TASK:
The required output is the lines below from the line containing "match stealer_steal (pending" to the line containing "d] eqn:E; simplify_eq.", inclusive, retyped exactly. No other lines belong in it.

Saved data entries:

┌──

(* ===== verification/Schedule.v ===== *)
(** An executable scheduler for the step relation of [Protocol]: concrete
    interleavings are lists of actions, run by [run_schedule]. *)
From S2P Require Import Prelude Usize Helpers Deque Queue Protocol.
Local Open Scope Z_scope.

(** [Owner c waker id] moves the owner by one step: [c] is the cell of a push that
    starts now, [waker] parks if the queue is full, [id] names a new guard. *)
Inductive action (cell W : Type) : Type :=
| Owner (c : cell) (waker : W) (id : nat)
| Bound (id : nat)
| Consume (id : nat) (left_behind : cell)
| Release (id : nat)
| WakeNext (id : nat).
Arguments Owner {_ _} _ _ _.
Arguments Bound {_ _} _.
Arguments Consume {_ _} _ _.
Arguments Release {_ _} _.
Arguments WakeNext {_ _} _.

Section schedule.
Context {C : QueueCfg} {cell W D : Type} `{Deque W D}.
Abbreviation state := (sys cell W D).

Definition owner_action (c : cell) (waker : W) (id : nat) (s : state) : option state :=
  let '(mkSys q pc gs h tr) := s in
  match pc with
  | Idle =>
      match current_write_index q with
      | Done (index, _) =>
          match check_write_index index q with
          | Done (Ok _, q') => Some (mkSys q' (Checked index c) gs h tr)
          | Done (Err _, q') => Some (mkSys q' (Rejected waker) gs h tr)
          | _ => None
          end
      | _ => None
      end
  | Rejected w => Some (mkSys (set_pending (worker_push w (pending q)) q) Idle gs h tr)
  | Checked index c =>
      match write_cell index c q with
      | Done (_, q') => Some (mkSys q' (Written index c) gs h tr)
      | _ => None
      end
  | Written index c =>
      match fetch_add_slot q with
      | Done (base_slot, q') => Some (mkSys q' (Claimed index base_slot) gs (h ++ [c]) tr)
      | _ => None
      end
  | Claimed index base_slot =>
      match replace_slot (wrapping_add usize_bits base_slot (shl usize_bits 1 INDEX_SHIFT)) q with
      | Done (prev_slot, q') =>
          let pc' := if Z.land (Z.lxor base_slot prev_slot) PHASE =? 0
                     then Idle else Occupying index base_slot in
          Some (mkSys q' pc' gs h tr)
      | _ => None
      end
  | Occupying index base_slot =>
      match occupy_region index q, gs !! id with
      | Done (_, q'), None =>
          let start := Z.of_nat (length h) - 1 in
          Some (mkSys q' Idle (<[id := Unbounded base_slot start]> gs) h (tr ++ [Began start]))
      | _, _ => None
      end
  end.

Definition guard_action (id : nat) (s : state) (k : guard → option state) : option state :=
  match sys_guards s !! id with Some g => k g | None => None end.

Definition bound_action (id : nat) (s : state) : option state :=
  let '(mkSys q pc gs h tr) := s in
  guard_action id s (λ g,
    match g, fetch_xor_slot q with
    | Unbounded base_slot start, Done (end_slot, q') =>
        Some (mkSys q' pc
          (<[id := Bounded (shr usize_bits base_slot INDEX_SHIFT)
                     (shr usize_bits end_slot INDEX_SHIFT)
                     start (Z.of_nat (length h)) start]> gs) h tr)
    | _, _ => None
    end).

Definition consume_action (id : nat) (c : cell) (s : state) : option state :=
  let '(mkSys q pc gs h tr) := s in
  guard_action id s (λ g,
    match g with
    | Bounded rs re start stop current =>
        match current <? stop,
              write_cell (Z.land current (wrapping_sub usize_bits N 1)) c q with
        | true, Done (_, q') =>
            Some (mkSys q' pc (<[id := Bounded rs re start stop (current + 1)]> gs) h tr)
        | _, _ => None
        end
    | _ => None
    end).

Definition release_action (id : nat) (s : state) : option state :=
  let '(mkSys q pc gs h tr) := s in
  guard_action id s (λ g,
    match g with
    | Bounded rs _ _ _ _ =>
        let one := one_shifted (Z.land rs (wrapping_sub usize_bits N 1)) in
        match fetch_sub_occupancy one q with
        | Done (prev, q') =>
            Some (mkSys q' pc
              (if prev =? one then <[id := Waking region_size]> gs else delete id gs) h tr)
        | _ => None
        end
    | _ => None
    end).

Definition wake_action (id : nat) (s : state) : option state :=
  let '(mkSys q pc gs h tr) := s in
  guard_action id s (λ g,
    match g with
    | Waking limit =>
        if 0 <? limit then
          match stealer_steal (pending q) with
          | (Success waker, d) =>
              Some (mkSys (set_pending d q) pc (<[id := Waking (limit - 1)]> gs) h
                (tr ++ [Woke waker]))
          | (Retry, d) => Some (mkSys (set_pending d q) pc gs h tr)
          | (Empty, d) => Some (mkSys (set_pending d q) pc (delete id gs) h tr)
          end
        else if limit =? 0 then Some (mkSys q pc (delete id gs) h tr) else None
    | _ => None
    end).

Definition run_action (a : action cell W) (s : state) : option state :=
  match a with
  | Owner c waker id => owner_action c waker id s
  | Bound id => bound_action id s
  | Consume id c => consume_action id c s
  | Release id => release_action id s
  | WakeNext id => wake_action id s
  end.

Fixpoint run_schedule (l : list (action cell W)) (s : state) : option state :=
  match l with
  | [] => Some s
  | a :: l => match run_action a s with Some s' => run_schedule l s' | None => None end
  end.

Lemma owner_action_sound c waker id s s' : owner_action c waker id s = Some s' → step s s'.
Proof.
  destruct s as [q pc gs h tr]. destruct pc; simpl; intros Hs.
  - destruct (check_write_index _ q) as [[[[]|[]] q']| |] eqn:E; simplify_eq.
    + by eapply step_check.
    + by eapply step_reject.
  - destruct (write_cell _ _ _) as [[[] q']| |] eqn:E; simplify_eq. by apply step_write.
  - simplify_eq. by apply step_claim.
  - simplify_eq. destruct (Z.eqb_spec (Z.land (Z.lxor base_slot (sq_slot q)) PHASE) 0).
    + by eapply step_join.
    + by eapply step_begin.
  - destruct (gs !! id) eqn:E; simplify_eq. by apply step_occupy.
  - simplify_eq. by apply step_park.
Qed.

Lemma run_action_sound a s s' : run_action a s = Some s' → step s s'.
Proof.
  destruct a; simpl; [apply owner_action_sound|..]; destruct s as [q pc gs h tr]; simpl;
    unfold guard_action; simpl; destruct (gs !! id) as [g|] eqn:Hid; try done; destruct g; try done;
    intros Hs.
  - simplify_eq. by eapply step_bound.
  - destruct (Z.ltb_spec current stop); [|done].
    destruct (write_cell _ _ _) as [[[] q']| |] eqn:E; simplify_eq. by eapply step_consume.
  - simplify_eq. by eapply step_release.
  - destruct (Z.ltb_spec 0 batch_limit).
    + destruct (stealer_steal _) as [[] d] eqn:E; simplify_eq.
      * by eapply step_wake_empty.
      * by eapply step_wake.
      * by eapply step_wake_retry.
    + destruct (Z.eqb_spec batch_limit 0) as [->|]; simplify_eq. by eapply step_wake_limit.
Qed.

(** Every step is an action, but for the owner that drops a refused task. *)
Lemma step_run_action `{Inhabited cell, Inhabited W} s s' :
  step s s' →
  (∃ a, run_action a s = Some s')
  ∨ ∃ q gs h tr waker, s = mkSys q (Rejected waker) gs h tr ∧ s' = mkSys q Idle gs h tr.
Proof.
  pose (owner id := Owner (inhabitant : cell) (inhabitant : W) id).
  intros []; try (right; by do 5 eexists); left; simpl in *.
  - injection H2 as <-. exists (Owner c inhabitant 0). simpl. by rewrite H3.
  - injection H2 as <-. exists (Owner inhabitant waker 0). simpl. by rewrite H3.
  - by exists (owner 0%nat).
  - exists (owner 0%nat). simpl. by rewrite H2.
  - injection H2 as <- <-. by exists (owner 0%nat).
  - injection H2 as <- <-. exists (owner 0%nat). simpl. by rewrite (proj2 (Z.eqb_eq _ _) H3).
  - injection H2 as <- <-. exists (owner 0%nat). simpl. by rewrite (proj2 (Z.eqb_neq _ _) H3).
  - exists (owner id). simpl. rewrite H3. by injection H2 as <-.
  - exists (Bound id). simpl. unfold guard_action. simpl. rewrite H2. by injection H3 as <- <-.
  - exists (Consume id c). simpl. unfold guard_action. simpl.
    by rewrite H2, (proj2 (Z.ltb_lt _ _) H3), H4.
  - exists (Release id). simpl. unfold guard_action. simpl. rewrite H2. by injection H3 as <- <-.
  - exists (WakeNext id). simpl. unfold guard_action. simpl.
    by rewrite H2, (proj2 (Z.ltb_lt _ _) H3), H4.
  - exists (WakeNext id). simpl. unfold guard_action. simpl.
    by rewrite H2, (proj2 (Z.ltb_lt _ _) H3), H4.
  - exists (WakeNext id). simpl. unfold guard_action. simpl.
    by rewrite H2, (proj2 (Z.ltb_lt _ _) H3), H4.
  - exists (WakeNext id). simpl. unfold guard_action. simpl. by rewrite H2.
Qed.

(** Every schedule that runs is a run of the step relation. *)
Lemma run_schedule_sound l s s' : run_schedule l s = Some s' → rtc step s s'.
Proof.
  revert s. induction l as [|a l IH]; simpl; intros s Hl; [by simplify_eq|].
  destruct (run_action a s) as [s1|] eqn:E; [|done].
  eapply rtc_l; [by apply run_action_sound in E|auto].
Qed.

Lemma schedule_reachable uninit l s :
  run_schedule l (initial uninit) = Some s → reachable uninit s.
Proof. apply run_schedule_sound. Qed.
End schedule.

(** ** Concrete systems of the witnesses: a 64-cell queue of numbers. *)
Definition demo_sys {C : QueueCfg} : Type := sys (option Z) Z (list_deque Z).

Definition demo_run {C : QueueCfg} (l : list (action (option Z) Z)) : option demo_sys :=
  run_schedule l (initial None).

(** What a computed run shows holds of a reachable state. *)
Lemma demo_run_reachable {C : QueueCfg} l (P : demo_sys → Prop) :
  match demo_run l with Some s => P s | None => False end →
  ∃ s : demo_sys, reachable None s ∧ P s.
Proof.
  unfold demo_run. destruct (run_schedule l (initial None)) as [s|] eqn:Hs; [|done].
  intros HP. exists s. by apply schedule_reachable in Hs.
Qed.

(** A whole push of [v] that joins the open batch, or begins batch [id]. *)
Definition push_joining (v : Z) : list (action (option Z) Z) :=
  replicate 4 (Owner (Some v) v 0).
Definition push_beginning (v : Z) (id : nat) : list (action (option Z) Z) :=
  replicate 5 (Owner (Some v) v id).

└──

FINISHED TASK:
          match stealer_steal (pending q) with
          | (Success waker, d) =>
              Some (mkSys (set_pending d q) pc (<[id := Waking (limit - 1)]> gs) h
                (tr ++ [Woke waker]))
          | (Retry, d) => Some (mkSys (set_pending d q) pc gs h tr)
          | (Empty, d) => Some (mkSys (set_pending d q) pc (delete id gs) h tr)
          end
        else if limit =? 0 then Some (mkSys q pc (delete id gs) h tr) else None
    | _ => None
    end).

Definition run_action (a : action cell W) (s : state) : option state :=
  match a with
  | Owner c waker id => owner_action c waker id s
  | Bound id => bound_action id s
  | Consume id c => consume_action id c s
  | Release id => release_action id s
  | WakeNext id => wake_action id s
  end.

Fixpoint run_schedule (l : list (action cell W)) (s : state) : option state :=
  match l with
  | [] => Some s
  | a :: l => match run_action a s with Some s' => run_schedule l s' | None => None end
  end.

Lemma owner_action_sound c waker id s s' : owner_action c waker id s = Some s' → step s s'.
Proof.
  destruct s as [q pc gs h tr]. destruct pc; simpl; intros Hs.
  - destruct (check_write_index _ q) as [[[[]|[]] q']| |] eqn:E; simplify_eq.
    + by eapply step_check.
    + by eapply step_reject.
  - destruct (write_cell _ _ _) as [[[] q']| |] eqn:E; simplify_eq. by apply step_write.
  - simplify_eq. by apply step_claim.
  - simplify_eq. destruct (Z.eqb_spec (Z.land (Z.lxor base_slot (sq_slot q)) PHASE) 0).
    + by eapply step_join.
    + by eapply step_begin.
  - destruct (gs !! id) eqn:E; simplify_eq. by apply step_occupy.
  - simplify_eq. by apply step_park.
Qed.

Lemma run_action_sound a s s' : run_action a s = Some s' → step s s'.
Proof.
  destruct a; simpl; [apply owner_action_sound|..]; destruct s as [q pc gs h tr]; simpl;
    unfold guard_action; simpl; destruct (gs !! id) as [g|] eqn:Hid; try done; destruct g; try done;
    intros Hs.
  - simplify_eq. by eapply step_bound.
  - destruct (Z.ltb_spec current stop); [|done].
    destruct (write_cell _ _ _) as [[[] q']| |] eqn:E; simplify_eq. by eapply step_consume.
  - simplify_eq. by eapply step_release.
  - destruct (Z.ltb_spec 0 batch_limit).
    + destruct (stealer_steal _) as [[] d] eqn:E; simplify_eq.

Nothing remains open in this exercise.